More than any other performance in the season, Alvin Ailey attracts a large number of students who ususally do not attend a performance, said Joe Florence , marketing director of CPA.

“With the more accessible performances like Alvin Ailey, I like for a student to come and get blown away and then say, ‘OK, now I’m going to take a shot on a less accessible performance,’” Florence said.

With each performance, CPA aims for around 30 percent of total ticket sales to go toward student tickets . For most performances, the majority of student sales consists of students studying performing arts, but Ailey is different.

Based on surveys sent to CPA ticket holders, most student tickets sold for the Alvin Ailey performances are sold to UNC students of all academic years and varying majors.

Sophomore history major Nate Wilcox-Pettit chose to see Ailey as one of his six required African-related performances for his African, African-American and diaspora studies performance class.

“I’ve always been curious about dance and really know nothing about it,” he said. “The fact that Ailey is so expressive and can be appreciated by people who know nothing about dance like I do is really powerful.”

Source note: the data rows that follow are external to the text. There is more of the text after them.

(** CBC is SP 800-38A over FIPS 197; a context keyed for decryption gives the
    message back. *)
Theorem cbc_is_sp800_38a Nk st st' key iv0 p :
  aes_key Nk key -> statics_ok st -> statics_ok st' -> is_state iv0 -> byte_list p -> (length p mod 16 = 0)%nat ->
  let '(_, st1, ectx) := mbedtls_aes_setkey_enc st mbedtls_aes_init key (32 * Z.of_nat Nk) in
  let '(_, st2, dctx) := mbedtls_aes_setkey_dec st' mbedtls_aes_init key (32 * Z.of_nat Nk) in
  let c := sp800_38a_cbc (fips_encrypt Nk key) (length p / 16) iv0 p in
  mbedtls_aes_crypt_cbc st1 ectx MBEDTLS_AES_ENCRYPT iv0 p = (0, chained iv0 c, c) /\
  mbedtls_aes_crypt_cbc st2 dctx MBEDTLS_AES_DECRYPT iv0 c = (0, chained iv0 c, p).
Proof.
  intros Hk Hst Hst' Hiv Hp H0. destruct (enc_computes Nk st mbedtls_aes_init key Hk Hst eq_refl) as (ectx & -> & HE).
  destruct (dec_computes Nk st' mbedtls_aes_init key Hk Hst' eq_refl) as (dctx & -> & HD). cbv zeta.
  pose proof (cbc_blocks p H0) as Hn.
  destruct (cbc_encrypt_spec _ _ _ (length p / 16) iv0 p HE Hiv Hn Hp) as (He & Hcl & Hcb).
  unfold mbedtls_aes_crypt_cbc. rewrite Hcl, H0. split; [exact He|].
  destruct (cbc_decrypt_spec _ _ _ (length p / 16) iv0 _ HD Hiv (eq_trans Hn (eq_sym Hcl)) Hcb) as (Hd & _).
  cbn [Nat.eqb negb]. change (MBEDTLS_AES_DECRYPT =? MBEDTLS_AES_DECRYPT) with true. cbv iota.
  rewrite Hd, cbc_inverse; auto.
  intros b Hb. split; [apply HE, Hb|apply fips_decrypt_encrypt; assumption].
Qed.

(** CFB with blocks of 128 and of 8 bits: the equations of SP 800-38A hold of what
    is written, and decrypting it gives the message back. *)
Theorem cfb_is_sp800_38a Nk st key iv0 p :
  aes_key Nk key -> statics_ok st -> is_state iv0 -> byte_list p ->
  let '(_, st', ctx) := mbedtls_aes_setkey_enc st mbedtls_aes_init key (32 * Z.of_nat Nk) in
  let start := {| iv_off := 0; iv := iv0 |} in
  let '(ret, _, c) := mbedtls_aes_crypt_cfb128 st' ctx MBEDTLS_AES_ENCRYPT start p in
  let '(ret8, _, c8) := mbedtls_aes_crypt_cfb8 st' ctx MBEDTLS_AES_ENCRYPT iv0 p in
  ret = 0 /\ enciphers (cfb128_key (fips_encrypt Nk key) iv0 c) p c /\
  ret8 = 0 /\ enciphers (cfb8_key (fips_encrypt Nk key) iv0 c8) p c8 /\
  snd (mbedtls_aes_crypt_cfb128 st' ctx MBEDTLS_AES_DECRYPT start c) = p /\
  snd (mbedtls_aes_crypt_cfb8 st' ctx MBEDTLS_AES_DECRYPT iv0 c8) = p.
Proof.
  intros Hk Hst Hiv Hp. destruct (enc_computes Nk st mbedtls_aes_init key Hk Hst eq_refl) as (ctx & -> & HE).
  cbv zeta. set (E := fips_encrypt Nk key) in *.
  destruct (cfb128_spec _ _ E iv0 HE Hiv MBEDTLS_AES_ENCRYPT p Hp) as (s & c & -> & Hc).
  destruct (cfb8_spec _ _ E iv0 HE Hiv MBEDTLS_AES_ENCRYPT p Hp) as (s8 & c8 & -> & Hc8).
  destruct (cfb128_spec _ _ E iv0 HE Hiv MBEDTLS_AES_DECRYPT c (proj1 (proj2 Hc))) as (t & p' & -> & Hd).
  destruct (cfb8_spec _ _ E iv0 HE Hiv MBEDTLS_AES_DECRYPT c8 (proj1 (proj2 Hc8))) as (t8 & p8 & -> & Hd8).
  cbn [snd]. rewrite (in_step_inverse _ _ _ _ Hc Hd), (in_step_inverse _ _ _ _ Hc8 Hd8).
  destruct Hc as (_ & _ & Hc), Hc8 as (_ & _ & Hc8). auto 10.
Qed.

(** OFB is a key stream, the iterates of the cipher on the initial vector; it is its
    own inverse. *)
Theorem ofb_is_sp800_38a Nk st key iv0 p :
  aes_key Nk key -> statics_ok st -> is_state iv0 -> byte_list p ->
  let '(_, st', ctx) := mbedtls_aes_setkey_enc st mbedtls_aes_init key (32 * Z.of_nat Nk) in
  let start := {| iv_off := 0; iv := iv0 |} in
  let '(ret, _, c) := mbedtls_aes_crypt_ofb st' ctx start p in
  ret = 0 /\ enciphers (ofb_key (fips_encrypt Nk key) iv0) p c /\ snd (mbedtls_aes_crypt_ofb st' ctx start c) = p.
Proof.
  intros Hk Hst Hiv Hp. destruct (enc_computes Nk st mbedtls_aes_init key Hk Hst eq_refl) as (ctx & -> & HE).
  cbv zeta. set (E := fips_encrypt Nk key) in *.
  destruct (ofb_spec _ _ E iv0 HE Hiv p Hp) as (s & c & -> & Hc).
  assert (Hcb : byte_list c)
    by (apply (enciphers_bytes _ _ _ Hc Hp); intros q; apply nth_u8, (iter_state _ _ E iv0 HE Hiv)).
  destruct (ofb_spec _ _ E iv0 HE Hiv c Hcb) as (t & p' & -> & Hd).
  cbn [snd]. rewrite (enciphers_inverse _ _ _ _ Hc Hd). auto.
Qed.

Junior journalism major Michelle Park will see Ailey perform on campus this week for the fourth time. She said she admires the company’s ability to attract a diverse audience by relating to subjects outside of dance.

“They are modern dance, but at the same time there’s more to it than just dance,” she said. “Their ‘Revelations’ piece has a lot of African history and heritage, and I think that’s something that any American can connect to.”

Many seniors are also interested in seeing Ailey before they graduate, according to the survey.

“Here, they can see them for $10. If they go to see Ailey in New York or somewhere else when they move, or even here, they have to pay $60 to $100,” Florence said.

Wilcox-Pettit said he values the group’s desire to return every year.

“The fact that they’re coming here is really rad,” he said. “You know, they could just stay in New York and people would come to them.”

Florence said it is the relationship the University forms with Alvin Ailey that got them here and keeps them coming back.

“The fact that the performers have a great time when they’re here — it’s professional, and our materials are nice, and our audiences are full, all of that — when we ask people to come back, helps them say yes,” he said.

The dance company interacts with the University outside of the annual perforamnces. Hope Boykin, a company member and Durham native , will teach a master class in modern dance Wednesday.

“Their performances are always so incredible,” said Park, who will attend Boykin’s master class this week. “It’s something that I don’t want to miss. Whenever school starts, I check Carolina Performing Arts to see when they will come and plan my tickets accordingly.”